_Source material_:
(** After the walk the record is at its place, unless its name is
    [__proto__]. *)
Lemma walk_writes f parts : forall t t',
  parts <> [] ->
  last parts "" <> proto_key ->
  walk f parts t = Ok t' ->
  node_at t' parts = Some (file_of f).
Proof.
  induction parts as [|part [|r rest] IH]; intros t t' Hne Hl Hw.
  - contradiction.
  - injection Hw as <-. rewrite node_at_put_file.
    simpl in Hl. apply String.eqb_neq in Hl. rewrite Hl.
    now rewrite String.eqb_refl.
  - rewrite walk_step in Hw.
    destruct (children_of (get (enter t part) part)) as [next|] eqn:Hc;
      [|discriminate].
    destruct (walk f (r :: rest) next) as [next'|e] eqn:Hw'; [|discriminate].
    injection Hw as <-. rewrite node_at_put_folder_same.
    apply (IH next); [discriminate | exact Hl | exact Hw'].
Qed.

(** A walk to a place that holds a node does not throw. *)
Lemma walk_to_node f parts : forall t n,
  node_at t parts = Some n -> exists t', walk f parts t = Ok t'.
Proof.
  induction parts as [|part [|r rest] IH]; intros t n Hn.
  - discriminate.
  - eexists. reflexivity.
  - rewrite node_at_step in Hn.
    destruct (own part (props_of t)) as [[|c]|] eqn:Ho; try discriminate.
    rewrite walk_step. unfold enter.
    rewrite (get_own _ _ _ Ho). cbn [truthy negb].
    rewrite (get_own _ _ _ Ho). cbn [children_of].
    destruct (IH _ _ Hn) as [c' ->]. eexists. reflexivity.
Qed.

(** ** The tree after any number of records *)

Section Builder.

Variable excludedPaths : list string.

Lemma buildFileTree_snoc files f :
  buildFileTree excludedPaths (files ++ [f]) =
  match buildFileTree excludedPaths files with
  | Ok tree => add_file excludedPaths tree f
  | Throw e => Throw e
  end.
Proof. unfold buildFileTree. now rewrite fold_left_app. Qed.

Lemma retained_snoc files f :
  retained excludedPaths (files ++ [f]) =
  retained excludedPaths files ++
  (if is_excluded excludedPaths f then [] else [f]).
Proof.
  unfold retained. rewrite filter_app. simpl.
  now destruct (is_excluded excludedPaths f).
Qed.

Lemma latest_snoc files f p :
  latest excludedPaths (files ++ [f]) p =
  if negb (is_excluded excludedPaths f) && String.eqb (path f) p
  then Some f else latest excludedPaths files p.
Proof.
  unfold latest. rewrite retained_snoc, rev_app_distr.
  destruct (is_excluded excludedPaths f); simpl; [reflexivity|].
  now destruct (String.eqb (path f) p).
Qed.

Lemma latest_retained files p f :
  latest excludedPaths files p = Some f ->
  In f files /\ is_excluded excludedPaths f = false /\ path f = p.
Proof.
  unfold latest. intros H. apply find_some in H. destruct H as [Hin Hp].
  apply in_rev in Hin. unfold retained in Hin. apply filter_In in Hin.
  destruct Hin as [Hin Hex]. apply negb_true_iff in Hex.
  apply String.eqb_eq in Hp. now repeat split.
Qed.

Lemma files_from_add files tree tree' f :
  files_from excludedPaths files tree ->
  add_file excludedPaths tree f = Ok tree' ->
  files_from excludedPaths (files ++ [f]) tree'.
Proof.
  intros Inv Hadd ks p s z Hn. unfold add_file in Hadd.
  rewrite latest_snoc.
  destruct (is_excluded excludedPaths f) eqn:Hex.
  - injection Hadd as <-. simpl. exact (Inv _ _ _ _ Hn).
  - simpl.
    destruct (walk_files _ _ _ _ _ _ _ _ Hadd Hn) as [[-> [Hl Hf]] | Hold].
    + injection Hf as -> -> ->. rewrite String.eqb_refl.
      split; [reflexivity|]. split; [exact Hl|]. now exists f.
    + destruct (Inv _ _ _ _ Hold) as [-> [Hl [f0 [Hlat Hf0]]]].
      split; [reflexivity|]. split; [exact Hl|].
      destruct (String.eqb_spec (path f) p) as [<-|Hne].
      * exists f. split; [reflexivity|].
        pose proof (walk_writes _ _ _ _ (StrFacts.split_not_nil _ _) Hl Hadd).
        congruence.
      * now exists f0.
Qed.

Lemma buildFileTree_files_from files : forall tree,
  buildFileTree excludedPaths files = Ok tree ->
  files_from excludedPaths files tree.
Proof.
  induction files as [|f files IH] using rev_ind; intros tree Hb.
  - injection Hb as <-. intros ks p s z Hn.
    now rewrite node_at_empty in Hn.
  - rewrite buildFileTree_snoc in Hb.
    destruct (buildFileTree excludedPaths files) as [t|e]; [|discriminate].
    eapply files_from_add; [now apply IH | exact Hb].
Qed.

End Builder.

Lemma map_injective_on {A B : Type} (g : A -> B) (l : list A) x y :
  NoDup (map g l) -> In x l -> In y l -> g x = g y -> x = y.
Proof.
  induction l as [|a l IH]; simpl; intros Hnd Hx Hy Hg; [contradiction|].
  inversion Hnd as [|? ? Hnotin Hnd']; subst.
  destruct Hx as [->|Hx], Hy as [->|Hy]; try reflexivity.
  - exfalso. apply Hnotin. rewrite Hg. now apply in_map.
  - exfalso. apply Hnotin. rewrite <- Hg. now apply in_map.
  - now apply IH.
Qed.

Lemma in_define k n ps k' n' :
  In (k', n') (define k n ps) -> (k', n') = (k, n) \/ In (k', n') ps.
Proof.
  induction ps as [|[k0 n0] ps IH]; simpl.
  - intros [H|[]]. now left.
  - destruct (String.eqb k k0); simpl.
    + intros [H|H]; [now left | now right; right].
    + intros [H|H]; [now right; left |].
      destruct (IH H) as [E|E]; [now left | now right; right].
Qed.

Lemma own_in k n ps : own k ps = Some n -> In (k, n) ps.
Proof.
  induction ps as [|[k0 n0] ps IH]; simpl; [discriminate|].
  destruct (String.eqb_spec k k0) as [->|Hne].
  - intros [= ->]. now left.
  - intros H. right. now apply IH.
Qed.

Lemma protoless_empty : protoless empty_object.
Proof. constructor. intros k c []. Qed.

Lemma protoless_put_folder t k c :
  protoless t -> protoless c -> protoless (put_folder t k c).
Proof.
  intros Ht Hc. destruct Ht as [ps Hps]. simpl. constructor.
  intros k' c' Hin. apply in_define in Hin. destruct Hin as [E|Hin].
  - now injection E as -> ->.
  - now apply (Hps k').
Qed.

Lemma protoless_child t k c :
  protoless t -> own k (props_of t) = Some (folder c) -> protoless c.
Proof.
  intros [ps Hps] Ho. simpl in Ho. apply own_in in Ho. now apply (Hps k).
Qed.

Lemma protoless_enter t part : protoless t -> protoless (enter t part).
Proof.
  intros Ht. unfold enter. destruct (negb (truthy (get t part))).
  - apply protoless_put_folder; [assumption | apply protoless_empty].
  - assumption.
Qed.

Lemma walk_protoless f parts : forall t t',
  last parts "" <> proto_key ->
  protoless t -> walk f parts t = Ok t' -> protoless t'.
Proof.
  induction parts as [|part [|r rest] IH]; intros t t' Hl Ht Hw.
  - now injection Hw as <-.
  - injection Hw as <-. destruct Ht as [ps Hps]. unfold put_file.
    simpl in Hl. apply String.eqb_neq in Hl. rewrite Hl. constructor.
    intros k c Hin. apply in_define in Hin. destruct Hin as [E|Hin].
    + discriminate.
    + now apply (Hps k).
  - rewrite walk_step in Hw.
    destruct (children_of (get (enter t part) part)) as [next|] eqn:Hc;
      [|discriminate].
    destruct (walk f (r :: rest) next) as [next'|e] eqn:Hw'; [|discriminate].
    injection Hw as <-.
    apply protoless_put_folder; [now apply protoless_enter|].
    apply (IH next); [exact Hl | | exact Hw'].
    apply get_folder_own in Hc.
    eapply protoless_child; [apply protoless_enter, Ht | exact Hc].
Qed.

_Your objective_:
In the listing above, find the line with "f. split; [reflexivity|]." and the line with "induction l as". Output those two lines and every line between them, exactly as written.

_Solution to this task_:
      * exists f. split; [reflexivity|].
        pose proof (walk_writes _ _ _ _ (StrFacts.split_not_nil _ _) Hl Hadd).
        congruence.
      * now exists f0.
Qed.

Lemma buildFileTree_files_from files : forall tree,
  buildFileTree excludedPaths files = Ok tree ->
  files_from excludedPaths files tree.
Proof.
  induction files as [|f files IH] using rev_ind; intros tree Hb.
  - injection Hb as <-. intros ks p s z Hn.
    now rewrite node_at_empty in Hn.
  - rewrite buildFileTree_snoc in Hb.
    destruct (buildFileTree excludedPaths files) as [t|e]; [|discriminate].
    eapply files_from_add; [now apply IH | exact Hb].
Qed.

End Builder.

Lemma map_injective_on {A B : Type} (g : A -> B) (l : list A) x y :
  NoDup (map g l) -> In x l -> In y l -> g x = g y -> x = y.
Proof.
  induction l as [|a l IH]; simpl; intros Hnd Hx Hy Hg; [contradiction|].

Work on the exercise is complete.